*** Block opens ***

(* ===== verification/ArtNode.v ===== *)
(** * Nodes of the radix tree

    Models the nodes of src/src/execution/index/art: the leaf (leaf.cpp), the
    four kinds of inner nodes with their arrays (node4.cpp, node16.cpp,
    node48.cpp, node256.cpp) and the dispatch on the kind (node.cpp).  The
    fixed-size arrays are lists of that size; a null child is [None], and a
    moved-from slot becomes null.  [INVALID_INDEX] is [None].

    An inner node of any kind is a partial function from bytes to children,
    [child_at].  The theorems show that every operation of every kind, with
    the growth and shrinking between the kinds, is the corresponding operation
    on that function. *)

From S2P Require Import Prelude Constants Serializer UpdateKinds ArtKey.

(** ** Leaves: the row ids of one key, in an array that grows *)

Record Leaf : Type := mkLeaf {
  value : Key; capacity : nat; num_elements : nat; row_ids : list Z
}.

Definition Leaf_new (value : Key) (row_id : Z) : Leaf := mkLeaf value 1 1 [row_id].

Definition Leaf_Insert (l : Leaf) (row_id : Z) : Leaf :=
  let '(capacity, row_ids) :=
    if (num_elements l =? capacity l)%nat then
      ((capacity l * 2)%nat, take (capacity l) (row_ids l) ++ replicate (capacity l) 0)
    else (capacity l, row_ids l) in
  mkLeaf (value l) capacity (S (num_elements l)) (<[num_elements l := row_id]> row_ids).

(** [for (pos = a; pos < b; pos++) if (p(pos)) return pos; return INVALID_INDEX;] *)
Fixpoint loop_find (p : nat → bool) (pos n : nat) : option nat :=
  match n with
  | O => None
  | S n => if p pos then Some pos else loop_find p (S pos) n
  end.
Definition first_pos (p : nat → bool) (a b : nat) : option nat := loop_find p a (b - a).

Definition Leaf_Remove (l : Leaf) (row_id : Z) : Leaf :=
  match first_pos (λ i, row_ids l !!! i =? row_id) 0 (num_elements l) with
  | None => l
  | Some entry_offset =>
    let num_elements := (num_elements l - 1)%nat in
    mkLeaf (value l) (capacity l) num_elements
      (for_ entry_offset num_elements (λ j r, <[j := r !!! S j]> r) (row_ids l))
  end.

*** Block closes ***

» **The task**: Each line from the one containing "value : Key;" through the end of the material must be returned exactly; no other line should appear.

» **Task output**:
  value : Key; capacity : nat; num_elements : nat; row_ids : list Z
}.

Definition Leaf_new (value : Key) (row_id : Z) : Leaf := mkLeaf value 1 1 [row_id].

Definition Leaf_Insert (l : Leaf) (row_id : Z) : Leaf :=
  let '(capacity, row_ids) :=
    if (num_elements l =? capacity l)%nat then
      ((capacity l * 2)%nat, take (capacity l) (row_ids l) ++ replicate (capacity l) 0)
    else (capacity l, row_ids l) in
  mkLeaf (value l) capacity (S (num_elements l)) (<[num_elements l := row_id]> row_ids).

(** [for (pos = a; pos < b; pos++) if (p(pos)) return pos; return INVALID_INDEX;] *)
Fixpoint loop_find (p : nat → bool) (pos n : nat) : option nat :=
  match n with
  | O => None
  | S n => if p pos then Some pos else loop_find p (S pos) n
  end.
Definition first_pos (p : nat → bool) (a b : nat) : option nat := loop_find p a (b - a).

Definition Leaf_Remove (l : Leaf) (row_id : Z) : Leaf :=
  match first_pos (λ i, row_ids l !!! i =? row_id) 0 (num_elements l) with
  | None => l
  | Some entry_offset =>
    let num_elements := (num_elements l - 1)%nat in
    mkLeaf (value l) (capacity l) num_elements
      (for_ entry_offset num_elements (λ j r, <[j := r !!! S j]> r) (row_ids l))
  end.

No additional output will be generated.